- What to work on
Only one stretch of the data below is needed. Output the lines from the one with "rewrite (Permutation_length (heap_push_elems" up to and including the one with "arithmetic is no", exactly as they stand.

(Stored data)
(* ===== verification/Graph.v ===== *)
(** * omnimesh-routing: the route graph and its shortest paths ([graph.rs])

    [RouteGraph] with its link operations, and [find_shortest_path] exactly as
    the source writes it: a lazy-deletion Dijkstra over a [BinaryHeap] with
    binary64 costs, followed by the predecessor walk.  Both loops take fuel;
    [None] means that the loop has not finished within it.

    [BinaryHeap] is an interface ([Heap] with [HeapLaws]) and the iteration
    order over the neighbours of a node is arbitrary ([NeighbourOrder]), so the
    theorems hold for every tie-breaking and every hash order. *)

From Stdlib Require Import SpecFloat.
From S2P Require Import Prelude Float64 Error Types Metrics.

(** ** The search heap *)

Record SearchState := mkState { st_cost : f64; st_node : PeerId }.

(** [Ord::cmp]: reversed, so that the greatest state is the cheapest. *)
Definition search_cmp (self other : SearchState) : comparison :=
  default Eq (f64_partial_cmp (st_cost other) (st_cost self)).

(** [BinaryHeap<SearchState>]. *)
Class Heap := {
  heap : Type;
  heap_new : heap;
  heap_push : SearchState → heap → heap;
  heap_pop : heap → option (SearchState * heap);
}.

(** Its contract: the heap is a multiset, and [pop] removes a greatest element.
    The order of [Ord] is meaningful on non-NaN costs only. *)
Class HeapLaws (H : Heap) := {
  heap_elems : heap → list SearchState;
  heap_new_elems : heap_elems heap_new = [];
  heap_push_elems : ∀ x h, heap_elems (heap_push x h) ≡ₚ x :: heap_elems h;
  heap_pop_none : ∀ h, heap_pop h = None → heap_elems h = [];
  heap_pop_some : ∀ h x h', heap_pop h = Some (x, h') → heap_elems h ≡ₚ x :: heap_elems h';
  heap_pop_max : ∀ h x h',
    heap_pop h = Some (x, h') →
    (∀ y, y ∈ heap_elems h → f64_is_nan (st_cost y) = false) →
    ∀ y, y ∈ heap_elems h' → search_cmp y x ≠ Gt;
}.

(** ** The graph *)

Record RouteGraph := mkGraph { edges : gmap PeerId (gmap PeerId LinkMetrics) }.

(** [for (neighbour, metrics) in neighbours]: the order a node's map iterates in. *)
Class NeighbourOrder :=
  neighbours_iter : PeerId → gmap PeerId LinkMetrics → list (PeerId * LinkMetrics).

Class NeighbourOrderLaws (O : NeighbourOrder) : Prop :=
  neighbours_iter_perm : ∀ u m, neighbours_iter u m ≡ₚ map_to_list m.

Definition graph_new : RouteGraph := mkGraph ∅.

Definition add_link (from to : PeerId) (m : LinkMetrics) (g : RouteGraph) : RouteGraph :=
  mkGraph (<[from := <[to := m]> (default ∅ (edges g !! from))]> (edges g)).

Definition remove_link (from to : PeerId) (g : RouteGraph) : RouteGraph :=
  match edges g !! from with
  | Some neighbours =>
      let neighbours := delete to neighbours in
      if decide (neighbours = ∅) then mkGraph (delete from (edges g))
      else mkGraph (<[from := neighbours]> (edges g))
  | None => g
  end.

Definition get_link (g : RouteGraph) (from to : PeerId) : option LinkMetrics :=
  neighbours ← edges g !! from; neighbours !! to.

(** ** Shortest paths *)

Section search.
Context `{HP : Heap, NO : NeighbourOrder}.

Record SearchVars := mkVars {
  distances : gmap PeerId f64;
  predecessors : gmap PeerId PeerId;
  queue : heap;
}.

(** One iteration of the loop over the neighbours of [node]. *)
Definition relax_link (cost : f64) (node : PeerId) (s : SearchVars)
    (link : PeerId * LinkMetrics) : SearchVars :=
  let '(neighbour, metrics) := link in
  let next_cost := f64_add cost (Metrics.cost metrics) in
  let current_best := default f64_MAX (distances s !! neighbour) in
  if f64_lt next_cost current_best then
    mkVars (<[neighbour := next_cost]> (distances s))
           (<[neighbour := node]> (predecessors s))
           (heap_push (mkState next_cost neighbour) (queue s))
  else s.

Definition relax_links (cost : f64) (node : PeerId) (links : list (PeerId * LinkMetrics))
    (s : SearchVars) : SearchVars :=
  foldl (relax_link cost node) s links.

(** [while let Some(pred) = predecessors.get(&current)]; [path] grows at its end. *)
Fixpoint walk_back (fuel : nat) (preds : gmap PeerId PeerId) (current : PeerId)
    (path : list PeerId) : option (list PeerId) :=
  match fuel with
  | O => None
  | S fuel =>
      match preds !! current with
      | Some pred => walk_back fuel preds pred (path ++ [pred])
      | None => Some path
      end
  end.

(** [while let Some(SearchState { cost, node }) = heap.pop()] *)
Fixpoint search (walk_fuel fuel : nat) (g : RouteGraph) (target : PeerId) (s : SearchVars)
    : option (option (list PeerId)) :=
  match fuel with
  | O => None
  | S fuel =>
      match heap_pop (queue s) with
      | None => Some None
      | Some (mkState cost node, q) =>
          let s := mkVars (distances s) (predecessors s) q in
          if decide (node = target) then
            path ← walk_back walk_fuel (predecessors s) node [node];
            Some (Some (reverse path))
          else
            let stale :=
              match distances s !! node with
              | Some best_dist => f64_gt cost best_dist
              | None => false
              end in
            if stale then search walk_fuel fuel g target s
            else
              match edges g !! node with
              | Some neighbours =>
                  search walk_fuel fuel g target
                    (relax_links cost node (neighbours_iter node neighbours) s)
              | None => search walk_fuel fuel g target s
              end
      end
  end.

Definition find_shortest_path (fuel : nat) (g : RouteGraph) (start target : PeerId)
    : option (option (list PeerId)) :=
  search (S fuel) fuel g target
    (mkVars {[start := f64_zero]} ∅ (heap_push (mkState f64_zero start) heap_new)).

End search.

(** ** Walks and their cost *)

(** A walk from [s] to the node, the cost the code accumulates along it (left to
    right, from [0.0], each addition rounded) and its nodes. *)
Inductive walk (g : RouteGraph) (s : PeerId) : PeerId → f64 → list PeerId → Prop :=
| walk_start : walk g s s f64_zero [s]
| walk_snoc u v m c p :
    walk g s u c p → get_link g u v = Some m →
    walk g s v (f64_add c (cost m)) (p ++ [v]).

(** Every link has a non-negative cost (possibly infinite, never NaN). *)
Definition graph_ok (g : RouteGraph) : Prop :=
  ∀ u v m, get_link g u v = Some m → f64_wf (cost m).

(** Number of links of the graph. *)
Definition edge_count (g : RouteGraph) : nat :=
  sum_list_with (λ p, size p.2) (map_to_list (edges g)).

(** ** A heap for the examples: a list, popped by scanning for the cheapest *)

Fixpoint pop_best (x : SearchState) (h : list SearchState) : SearchState * list SearchState :=
  match h with
  | [] => (x, [])
  | y :: h =>
      match search_cmp y x with
      | Gt => let '(b, r) := pop_best y h in (b, x :: r)
      | _ => let '(b, r) := pop_best x h in (b, y :: r)
      end
  end.

Definition list_heap : Heap := {|
  heap := list SearchState;
  heap_new := [];
  heap_push := cons;
  heap_pop := λ h, match h with [] => None | x :: h => Some (pop_best x h) end;
|}.

Definition default_order : NeighbourOrder := λ _ m, map_to_list m.

#[global] Instance default_order_laws : NeighbourOrderLaws default_order.
Proof. by intros u m. Qed.

(** ** The list heap satisfies the heap contract *)

(** "Not greater" is transitive on numbers. *)
Lemma f64_le_total_trans x y z :
  f64_is_nan x = false → f64_is_nan y = false → f64_is_nan z = false →
  f64_partial_cmp x y ≠ Some Gt → f64_partial_cmp y z ≠ Some Gt →
  f64_partial_cmp x z ≠ Some Gt.
Proof.
  unfold f64_partial_cmp.
  destruct x as [sx|[]| |[] mx ex], y as [sy|[]| |[] my ey], z as [sz|[]| |[] mz ez];
    try discriminate; cbn [SFcompare]; try congruence;
    change (Pos.compare_cont Eq) with Pos.compare;
    destruct (Z.compare_spec ex ey), (Z.compare_spec ey ez), (Z.compare_spec ex ez);
    subst; try lia; try congruence;
    destruct (Pos.compare_spec mx my), (Pos.compare_spec my mz), (Pos.compare_spec mx mz);
    cbn; congruence || lia.
Qed.

Lemma f64_cmp_gt_lt x y :
  f64_partial_cmp x y = Some Gt → f64_partial_cmp y x = Some Lt.
Proof.
  unfold f64_partial_cmp.
  destruct x as [sx|[]| |[] mx ex], y as [sy|[]| |[] my ey];
    try discriminate; cbn [SFcompare]; try congruence;
    change (Pos.compare_cont Eq) with Pos.compare;
    rewrite (Z.compare_antisym ex ey), (Pos.compare_antisym mx my);
    destruct (Z.compare ex ey), (Pos.compare mx my); cbn; congruence.
Qed.

Lemma f64_cmp_refl x : f64_partial_cmp x x ≠ Some Gt.
Proof. intros H. pose proof (f64_cmp_gt_lt _ _ H). congruence. Qed.

Lemma pop_best_perm x h : (pop_best x h).1 :: (pop_best x h).2 ≡ₚ x :: h.
Proof.
  revert x. induction h as [|y h IH]; intros x; [done|]. cbn.
  pose proof (IH x) as Hx. pose proof (IH y) as Hy.
  destruct (search_cmp y x), (pop_best x h) as [b r], (pop_best y h) as [b' r']; cbn in *;
    rewrite (Permutation_swap _ _ _), ?Hx, ?Hy; by first [apply Permutation_swap|done].
Qed.
(** ** The theorems *)

(** What the finished search means, for every heap and iteration order. *)
Lemma find_shortest_path_total
    {HP : Heap} {HL : HeapLaws HP} {NO : NeighbourOrder} {NL : NeighbourOrderLaws NO}
    (g : RouteGraph) (start target : PeerId) (fuel : nat) :
  graph_ok g → (edge_count g + 2 ≤ fuel)%nat →
  ∃ r, find_shortest_path fuel g start target = Some r ∧ search_ok g start target r.
Proof.
  intros Hg Hf. unfold find_shortest_path.
  apply (search_correct g Hg start target (S fuel) fuel _ [] 0 start
    (initial_inv g start target)).
  - rewrite pending_links_nil. cbn [queue].
    rewrite (Permutation_length (heap_push_elems _ _)), heap_new_elems. cbn. lia.
  - cbn. lia.
Qed.

(** C2: [find_shortest_path] is total and optimal.  On every graph whose link
    costs are non-negative numbers (those of sane links are), it returns after at
    most [edge_count g + 2] heap pops.  The route it returns is a loop-free walk
    from [start] to [target], and the cost accumulated along it in binary64
    arithmetic is no greater than that of any other walk; when it returns [None],
    no walk from [start] to [target] costs less than [f64::MAX].  This holds for
    every heap and every hash iteration order. *)
Theorem find_shortest_path_optimal
    {HP : Heap} {HL : HeapLaws HP} {NO : NeighbourOrder} {NL : NeighbourOrderLaws NO}
    (g : RouteGraph) (start target : PeerId) (fuel : nat) :
  graph_ok g → (edge_count g + 2 ≤ fuel)%nat →
  (∃ p c, find_shortest_path fuel g start target = Some (Some p) ∧
     walk g start target c p ∧ NoDup p ∧
     ∀ c' p', walk g start target c' p' → f64_le c c' = true) ∨
  (find_shortest_path fuel g start target = Some None ∧
     ∀ c' p', walk g start target c' p' → f64_lt c' f64_MAX = false).
Proof.
  intros Hg Hf.
  destruct (find_shortest_path_total g start target fuel Hg Hf) as ([p|] & -> & Hok);
    [left|by right].
  destruct Hok as (c & Hw & Hnd & _ & Hmin). by exists p, c.
Qed.

(** The diamond of the unit test: [a -> d] directly, or cheaper through [b]. *)
Definition link_ms (ms : Z) : LinkMetrics :=
  mkLinkMetrics (f64_of_Z ms) (f64_of_Z 10000) f64_zero f64_zero.

Definition diamond : RouteGraph :=
  add_link (peer Byte.x01) (peer Byte.x04) (link_ms 100)
    (add_link (peer Byte.x02) (peer Byte.x04) (link_ms 10)
      (add_link (peer Byte.x01) (peer Byte.x02) (link_ms 10) graph_new)).

Lemma diamond_ok : graph_ok diamond.
Proof. repeat apply graph_ok_add; try apply graph_ok_new; by apply cost_wf. Qed.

- Solution to the problem
    rewrite (Permutation_length (heap_push_elems _ _)), heap_new_elems. cbn. lia.
  - cbn. lia.
Qed.

(** C2: [find_shortest_path] is total and optimal.  On every graph whose link
    costs are non-negative numbers (those of sane links are), it returns after at
    most [edge_count g + 2] heap pops.  The route it returns is a loop-free walk
    from [start] to [target], and the cost accumulated along it in binary64
    arithmetic is no greater than that of any other walk; when it returns [None],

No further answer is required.